A process trigger should occur when a recipient of equipment or technical data acquired via FMS identifies that a breach of an existing Third Party Retransfer approval has occurred, or access has occurred without an appropriate RSAT approval being in place. The Third Party should undertake an initial investigation and provide the Defence sponsor of the capability (normally the Capability Acquisition and Sustainment Group's Systems Program Office) with written notification that a potential breach has occurred. This notification should be given within five (5) working days of the date on which the Third Party first identified the breach, and the Commonwealth's preference is for the notice to be provided electronically via email to reduce the possibility of delays.
The notification advice should, as a minimum, contain the following:
In the initial notification, it is critical that the Third Party provide the Defence sponsor of the capability with details of any mitigating steps or corrective actions that the Third Party has implemented.

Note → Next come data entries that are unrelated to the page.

(* ===== verification/Limiter.v ===== *)
(** * Adaptive admission of preprocessing work (inference service)

    [AdaptivePreprocessLimiter] of
    [rtvi/rt-vlm/src/models/vllm_compatible/adaptive_preprocess_limiter.py]:
    the number of multimodal requests preprocessed at once follows the free
    GPU memory. A request reserves its estimated memory before it starts; the
    limit is halved under memory pressure and raised by one after enough
    healthy completions.

    The attributes of the class are grouped in records ([Gate], [Pacing],
    [Learning], [Counters]). What the callbacks return ([free_memory_mb],
    [gpu_utilization_percent]; [None] is a call that raises) and the clock
    readings are arguments. A section under the asyncio condition and the state
    lock has no await inside, so it is one atomic step; concurrent calls are the
    interleavings of these steps ([step]). Metrics are left out. *)

From Stdlib Require Import ZArith Lia Floats.SpecFloat.
From stdpp Require Import base list strings gmap sets relations.
From S2P Require Import Prelude PyDict PyFloat PyNumber.
Open Scope Z_scope.

Record AdaptivePreprocessConfig := {
  enabled : bool;
  shadow_mode : bool;
  min_workers : Z;
  max_workers : Z;
  gpu_headroom_mb : Z;
  initial_estimated_request_mb : Z;
  estimate_safety_factor : float;
  admission_timeout_seconds : float;
  healthy_completions_for_increase : Z;
  scale_up_cooldown_seconds : float;
  scale_up_gpu_utilization_threshold_percent : float;
  calibration_samples_required : Z;
  estimate_ewma_alpha : float;
  poll_interval_seconds : float;
}.

Definition default_config : AdaptivePreprocessConfig := {|
  enabled := false; shadow_mode := true; min_workers := 1; max_workers := 16;
  gpu_headroom_mb := 1024; initial_estimated_request_mb := 512;
  estimate_safety_factor := lit 125 2; admission_timeout_seconds := lit 30 0;
  healthy_completions_for_increase := 3; scale_up_cooldown_seconds := lit 30 0;
  scale_up_gpu_utilization_threshold_percent := lit 90 0; calibration_samples_required := 3;
  estimate_ewma_alpha := lit 25 2; poll_interval_seconds := lit 5 2 |}.

(** A check [if bad: raise ValueError]. *)
Definition reject (bad : bool) : result unit := if bad then Exn ValueError else Ok tt.

Definition post_init (c : AdaptivePreprocessConfig) : result unit :=
  _ ← reject (min_workers c <? 1);
  _ ← reject (max_workers c <? min_workers c);
  _ ← reject (gpu_headroom_mb c <? 0);
  _ ← reject (initial_estimated_request_mb c <? 1);
  _ ← reject (flt (estimate_safety_factor c) (Z2f 1));
  _ ← reject (fle (admission_timeout_seconds c) f0);
  _ ← reject (healthy_completions_for_increase c <? 1);
  _ ← reject (flt (scale_up_cooldown_seconds c) f0);
  _ ← reject (negb (fle f0 (scale_up_gpu_utilization_threshold_percent c) &&
                    fle (scale_up_gpu_utilization_threshold_percent c) (Z2f 100)));
  _ ← reject (calibration_samples_required c <? 1);
  _ ← reject (negb (flt f0 (estimate_ewma_alpha c) && fle (estimate_ewma_alpha c) (Z2f 1)));
  reject (fle (poll_interval_seconds c) f0).

Record PreprocessAdmission := mk_Admission {
  request_id : string;
  workload_key : string;
  payload_mb : Z;
  estimated_mb : Z;
  free_memory_before_mb : option Z;
  admitted_at : float;
  enforced : bool;
  policy_would_admit : bool;
  exclusive : bool;
  wait_seconds : float;
}.

(** Who is inside, and what is known about them. *)
Record Gate := mk_Gate {
  active : Z;
  pending_reserved_mb : Z;
  admissions : dict string PreprocessAdmission;
  minimum_free_mb_by_request : dict string Z;
  overlapped_request_ids : gset string;
}.

(** How many may be inside. *)
Record Pacing := mk_Pacing {
  effective_limit : Z;
  healthy_completions : Z;
  memory_pressure_active : bool;
  backpressure_observed : bool;
  next_scale_up_at : float;
}.

(** What a request of a workload is estimated to need. *)
Record Learning := mk_Learning {
  estimated_mb_by_workload : dict string Z;
  calibration_samples_by_workload : dict string Z;
  calibrated_workloads : gset string;
}.

Record Counters := mk_Counters {
  admission_count : Z;
  policy_denials : Z;
  shadow_denials : Z;
  timeouts : Z;
  memory_pressure_events : Z;
  observed_peak_active : Z;
}.

Record AdaptivePreprocessLimiter := mk_Limiter {
  gate : Gate;
  pacing : Pacing;
  learning : Learning;
  counters : Counters;
  queued : Z;
  last_free_memory_mb : option Z;
  last_gpu_utilization_percent : option float;
}.

Abbreviation L := AdaptivePreprocessLimiter.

If the Commonwealth has any comments or concerns, it may then make enquiries to the Third Party to clarify aspects of the information contained within the notification.
Notifications from Third Parties need to be made on the understanding that the information contained within them may be released by the Commonwealth to RSAT or other US Government entities. Importantly, section 3(c)(2) of the AECA requires the President of the United States to report promptly to the United StatesCongress, upon receipt of information, that a substantial violation as described in Section 3(c)(1) of the AECA may have occurred. It is understood that inadvertent access by a Third Party, and minor transactional violations which occur inside Australia, would generally not be classified as substantial violations, and so would be dealt with by the Department of State itself, without input from either the President or Congress.

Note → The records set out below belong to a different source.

Definition apply_top_percent_filter (results : list SearchResult) (top_pct : option float)
    : list SearchResult :=
  match results, top_pct with
  | r :: _, Some pct =>
      if negb (flt f0 pct && flt pct (Z2f 1)) then results
      else
        let max_sim := py_max (similarity r) (similarity <$> tail results) in
        if fle max_sim f0 then results
        else filter (λ r, fle (fmul max_sim pct) (similarity r) = true) results
  | _, _ => results
  end.

(** [embed_output_to_search_results]: hits without a name are skipped. *)
Definition embed_output_to_search_results (hits : list SearchResult) : list SearchResult :=
  (λ h, mk_SearchResult (video_name h) (description h) (start_time h) (end_time h) (sensor_id h)
          (screenshot_url h) (similarity h) []) <$>
  filter (λ h, video_name h ≠ "") hits.

(** ** Lemmas: ranks *)
Lemma result_mapM_ext {A B} (f g : A → result B) l :
  (∀ x, x ∈ l → f x = g x) → mapM f l = mapM g l.
Proof.
  induction l as [|x l IH]; intros H; [done|]. simpl. rewrite (H x) by left.
  assert (mapM f l = mapM g l) as E by (apply IH; intros y Hy; apply H; by right).
  destruct (g x); [|done]. unfold mapM, mbind, result_bind in E |- *. by rewrite E.
Qed.

(** Every index of the list gets its rank by counting. *)
Lemma ranks_dict_spec (key : FusionCandidate → float) cs i c :
  numeric key cs → cs !! i = Some c →
  dget (ranks_dict (sort_desc (λ p, key p.2) (enumerate cs))) i = Some (rank_of key cs i c).
Proof.
  intros Hn Hc. set (order := sort_desc _ _).
  assert ((i, c) ∈ order) as Hin.
  { unfold order. rewrite sort_desc_perm. apply list_elem_of_lookup. exists i.
    by rewrite enumerate_lookup, Hc. }
  apply list_elem_of_lookup in Hin as [p Hp].
  assert (∀ l : dict nat Z, NoDup l.*1 → (i, rank_of key cs i c) ∈ l → dget (dupdate [] l) i = Some (rank_of key cs i c)) as Hu
    by (intros l Hl Hi; apply dget_dupdate_in; [done|by apply elem_dget]).
  apply Hu.
  - assert (((λ x : nat * (nat * FusionCandidate), (x.2.1, Z.of_nat x.1 + 1)) <$> enumerate order).*1 =
      order.*1) as ->.
    { apply list_eq. intros j. rewrite !list_lookup_fmap, enumerate_lookup. by destruct (order !! j). }
    unfold order. rewrite sort_desc_perm. apply NoDup_alt. intros a b x.
    rewrite !list_lookup_fmap, !enumerate_lookup.
    intros H1 H2. destruct (cs !! a), (cs !! b); simplify_eq/=. done.
  - apply list_elem_of_lookup. exists p. rewrite list_lookup_fmap, enumerate_lookup, Hp. simpl.
    f_equal. f_equal. symmetry. by apply sorted_rank.
Qed.

(** [rrf_fusion_with_attribute_rank] with the ranks by counting. *)
Definition rrf_by_counting (cs : list FusionCandidate) (rrf_k : Z) (rrf_w : float)
    : result (list SearchResult) :=
  l ← mapM (λ ic : nat * FusionCandidate,
        re ← reciprocal (rank_of embed_score cs ic.1 ic.2) rrf_k;
        ra ← reciprocal (rank_of normalised_attribute_score cs ic.1 ic.2) rrf_k;
        Ok (score_as ic.2 (fadd re (fmul rrf_w ra)))) (enumerate cs);
  Ok (ranked l).

(** Reciprocal rank fusion by both ranks: ranking the indices by sorting
    and looking the ranks up computes, for every candidate, one more than the
    number of candidates ahead of it, a better score or an equal one at a smaller
    index; duplicate candidates keep ranks of their own. *)
Theorem rrf_ranks_by_counting cs rrf_k rrf_w :
  numeric embed_score cs → numeric normalised_attribute_score cs →
  rrf_fusion_with_attribute_rank cs rrf_k rrf_w = rrf_by_counting cs rrf_k rrf_w.
Proof.
  intros He Ha. unfold rrf_fusion_with_attribute_rank, rrf_by_counting.
  erewrite result_mapM_ext; [done|]. intros [i c] Hin. simpl.
  apply list_elem_of_lookup in Hin as [j Hj]. rewrite enumerate_lookup in Hj.
  destruct (cs !! j) as [c'|] eqn:Ec; simplify_eq/=.
  by rewrite (ranks_dict_spec _ _ _ _ He Ec), (ranks_dict_spec _ _ _ _ Ha Ec).
Qed.

(** ** Lemmas: groups *)

(** Each clip of a group after the first starts before the clips before it have
    all ended and is close to their average score. *)
Definition chained (g : group) : Prop :=
  ∀ l r l', g.2 = l ++ r :: l' →
    t_start r ≤ group_end (g.1, l) ∧ sim_compatible (average (g.1, l)) (similarity (t_result r)) = true.

Lemma group_end_snoc t l r : group_end (t, l ++ [r]) = Z.max (group_end (t, l)) (t_end r).
Proof. unfold group_end. simpl. by rewrite fmap_app, foldl_app. Qed.

Lemma group_end_ge g r : r ∈ chunks g → t_end r ≤ group_end g.
Proof.
  destruct g as [t l]. induction l as [|x l IH] using rev_ind; unfold chunks; simpl.
  - intros ->%list_elem_of_singleton. done.
  - rewrite group_end_snoc. intros [->|[Hr| ->%list_elem_of_singleton]%elem_of_app]%elem_of_cons.
    + specialize (IH ltac:(left)). lia.
    + specialize (IH ltac:(by right)). lia.
    + lia.
Qed.

Lemma chained_snoc t l r :
  chained (t, l) → t_start r ≤ group_end (t, l) →
  sim_compatible (average (t, l)) (similarity (t_result r)) = true → chained (t, l ++ [r]).
Proof.
  intros Hc H1 H2 l1 x l2. simpl. destruct l2 as [|y l2 _] using rev_ind.
  - intros [-> [= ->]]%app_inj_2; done.
  - rewrite app_comm_cons, (assoc_L (++)). intros [-> _]%app_inj_2; [|done]. by apply (Hc l1 x l2).
Qed.

Lemma group_loop_spec l g :
  chained g →
  mjoin (chunks <$> group_loop l g (group_end g)) = chunks g ++ l ∧
  Forall chained (group_loop l g (group_end g)).
Proof.
  revert g. induction l as [|r l IH]; intros [t k] Hg; simpl.
  { rewrite !app_nil_r. split; [done|by apply Forall_singleton]. }
  destruct (t_start r <=? group_end (t, k)) eqn:E1; simpl;
    [destruct (sim_compatible _ _) eqn:E2|].
  - assert ((if group_end (t, k) <? t_end r then t_end r else group_end (t, k)) =
      group_end (t, k ++ [r])) as -> by (rewrite group_end_snoc; case_match; bool_lia).
    destruct (IH (t, k ++ [r])) as [IH1 IH2]; [apply chained_snoc; [done|bool_lia|done]|].
    split; [|done]. rewrite IH1. unfold chunks. simpl. by rewrite <- (assoc_L (++)).
  - destruct (IH (r, [])) as [IH1 IH2]; [by intros [] ? ?|]. change (group_end (r, [])) with (t_end r) in *.
    split; [|by constructor]. exact (f_equal (λ x, t :: k ++ x) IH1).
  - destruct (IH (r, [])) as [IH1 IH2]; [by intros [] ? ?|]. change (group_end (r, [])) with (t_end r) in *.
    split; [|by constructor]. exact (f_equal (λ x, t :: k ++ x) IH1).
Qed.

(** The groups of a sensor cut its clips, in order of their starts. *)
Lemma groups_of_spec l :
  mjoin (chunks <$> groups_of l) = sort_key t_start l ∧ Forall chained (groups_of l).
Proof.
  unfold groups_of. destruct (sort_key t_start l) as [|r l']; [done|].
  change (t_end r) with (group_end (r, [])). apply (group_loop_spec l' (r, [])). by intros [] ? ?.
Qed.

Lemma StronglySorted_join {B} (R : B → B → Prop) (ls : list (list B)) l :
  StronglySorted R (mjoin ls) → l ∈ ls → StronglySorted R l.
Proof.
  induction ls as [|l' ls IH]; simpl; [by intros _ ?%elem_of_nil|]. intros Hs.
  intros [->|Hl]%elem_of_cons; [by apply StronglySorted_app_1_l in Hs|].
  apply IH; [by apply StronglySorted_app_1_r in Hs|done].
Qed.

(** The first clip of a group starts first. *)
Lemma group_first_start l g r :
  g ∈ groups_of l → r ∈ chunks g → t_start g.1 ≤ t_start r.
Proof.
  intros Hg Hr. destruct (groups_of_spec l) as [E _].
  pose proof (sort_key_sorted t_start l) as Hs. rewrite <- E in Hs.
  apply (StronglySorted_join _ _ (chunks g)) in Hs; [|by apply list_elem_of_fmap_2].
  apply StronglySorted_inv in Hs as [_ Hs]. rewrite Forall_forall in Hs.
  apply elem_of_cons in Hr as [->|Hr]; [lia|by apply Hs].
Qed.

Lemma add_once_elem ids x y : y ∈ add_once ids x ↔ y ∈ ids ∨ y = x.
Proof. unfold add_once. case_decide; set_solver. Qed.

Lemma fold_add_once_elem l ids x : x ∈ foldl add_once ids l ↔ x ∈ ids ∨ x ∈ l.
Proof.
  revert ids. induction l as [|y l IH]; intros ids; simpl; [set_solver|].
  rewrite IH, add_once_elem. set_solver.
Qed.

Lemma merge_group_ids sensor g oid :
  oid ∈ object_ids (merge_group sensor g) ↔ ∃ r, r ∈ chunks g ∧ oid ∈ object_ids (t_result r).
Proof.
  unfold merge_group. cbn [object_ids]. rewrite fold_add_once_elem, list_elem_of_join. setoid_rewrite list_elem_of_fmap.
  set_solver.
Qed.

Lemma omap_fmap {A B C} (f : B → option C) (g : A → B) (l : list A) :
  omap f (g <$> l) = omap (λ x, f (g x)) l.
Proof. induction l as [|x l IH]; csimpl; [done|]. by rewrite IH. Qed.

Section merge_lemmas.
  Context (fromisoformat : string → result datetime).

Definition times_of (r : SearchResult) : option timed :=
  match parse_times fromisoformat r with Ok t => t | Exn _ => None end.

Definition untimed (results : list SearchResult) : list SearchResult :=
  omap (λ r, match times_of r with None => Some r | Some _ => None end) results.

Lemma parse_all results parsed :
  mapM (λ r, t ← parse_times fromisoformat r; Ok (r, t)) results = Ok parsed →
  parsed = (λ r, (r, times_of r)) <$> results.
Proof.
  revert parsed. induction results as [|r results IH]; intros parsed; [by intros [= <-]|].
  simpl. intros (p & Hp & (ps & Hps & [= <-])%result_bind_Ok)%result_bind_Ok.
  apply result_bind_Ok in Hp as (t & Ht & [= <-]). csimpl.
  unfold times_of at 1. rewrite Ht. f_equal. by apply IH.
Qed.

Lemma times_of_result r t : times_of r = Some t → t_result t = r.
Proof.
  unfold times_of, parse_times, mbind, result_bind. repeat case_match; naive_solver.
Qed.

Lemma merge_spec results out :
  merge_consecutive_results fromisoformat results = Ok out →
  ∃ groups : list (string * group),
    out ≡ₚ untimed results ++ ((λ sg, merge_group sg.1 sg.2) <$> groups) ∧
    mjoin ((λ sg, chunks sg.2) <$> groups) ≡ₚ omap times_of results ∧
    ∀ sg, sg ∈ groups →
      chained sg.2 ∧
      Forall (λ t, sensor_id (t_result t) = sg.1 ∧ t_start sg.2.1 ≤ t_start t) (chunks sg.2).
Proof.
  unfold merge_consecutive_results. destruct results as [|r0 rs] eqn:Er.
  { intros [= <-]. exists []. split_and!; [done..|]. by intros ? ?%elem_of_nil. }
  rewrite <- Er. clear Er r0 rs. intros (parsed & Hp & H)%result_bind_Ok.
  apply parse_all in Hp as ->. cbv zeta in H. injection H as <-.
  rewrite !omap_fmap. cbn [fst snd]. change (omap _ results ++ _) with (untimed results ++ mjoin
    ((λ kv, merge_group kv.1 <$> groups_of kv.2) <$> group_by (λ t, sensor_id (t_result t))
       (omap times_of results))). set (ts := omap times_of results).
  destruct (group_by_spec (λ t, sensor_id (t_result t)) ts) as (_ & Hperm & Hkey).
  set (d := group_by _ ts) in *.
  exists (mjoin ((λ kv, pair kv.1 <$> groups_of kv.2) <$> d)). split_and!.
  - rewrite sort_desc_perm. apply Permutation_app_head, reflexive_eq.
    clear. induction d as [|kv d IH]; [done|]. csimpl. rewrite fmap_app, <- IH. f_equal.
    by rewrite <- list_fmap_compose.
  - rewrite <- Hperm. clear. induction d as [|kv d IH]; [done|]. csimpl.
    rewrite fmap_app, join_app, IH. f_equiv. rewrite <- list_fmap_compose.
    etrans; [exact (reflexive_eq _ _ (proj1 (groups_of_spec kv.2)))|apply sort_key_perm].
  - intros sg Hsg. apply list_elem_of_join in Hsg as (l & Hsg & Hl).
    apply list_elem_of_fmap in Hl as ([k v] & -> & Hkv).
    apply list_elem_of_fmap in Hsg as (g & -> & Hg). simpl in *.
    destruct (groups_of_spec v) as [Hj Hc]. split; [by eapply Forall_forall in Hc|].
    apply Forall_forall. intros t Ht. split; [|by eapply group_first_start].
    specialize (Hkey k v Hkv). rewrite Forall_forall in Hkey. apply Hkey.
    rewrite <- (sort_key_perm t_start v), <- Hj. apply list_elem_of_join.
    exists (chunks g). split; [done|]. by apply list_elem_of_fmap_2.
Qed.
End merge_lemmas.

(** Merging cuts the clips into groups: the output is the results without
    usable timestamps, unchanged, and one merged clip per group; the groups
    together are exactly the clips with timestamps, each once; a group has one
    sensor, starts with its earliest clip, and every further clip starts before
    the earlier ones have ended and is within a tenth of their average score. *)
Theorem merge_partitions (fromisoformat : string → result datetime) results out :
  merge_consecutive_results fromisoformat results = Ok out →
  ∃ groups : list (string * group),
    out ≡ₚ untimed fromisoformat results ++ ((λ sg, merge_group sg.1 sg.2) <$> groups) ∧
    mjoin ((λ sg, chunks sg.2) <$> groups) ≡ₚ omap (times_of fromisoformat) results ∧
    ∀ sg, sg ∈ groups →
      chained sg.2 ∧
      Forall (λ t, sensor_id (t_result t) = sg.1 ∧ t_start sg.2.1 ≤ t_start t) (chunks sg.2).
Proof. apply merge_spec. Qed.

The Commonwealth will acknowledge receipt of notifications from Third Parties and any associated materials in writing within 10 working days. It will then investigate the matter, make disclosures to RSAT as appropriate, and lead the process for ensuring that necessary authorisations are in place for Third Party access to the FMS acquired technology which was the subject of the notification. This
may require Third Parties to complete and sign assurance letters in support of a Commonwealth retransfer submission to authorise a Third Party's access.
In addition, the Commonwealth will provide visibility of instructions and corrective actions specified by RSAT or by the Commonwealth to the Third Party. The Commonwealth will also confirm the outcome of the disclosure and any related requirements on Third Parties in writing. Any claims for excusable delay or postponement by the Third Party will be addressed in accordance with the applicable contract.
The Commonwealth point of contact for engagement with RSAT on voluntary disclosure issues is the Directorate of Materiel Export Control in the Capability Acquisition and Sustainment Group.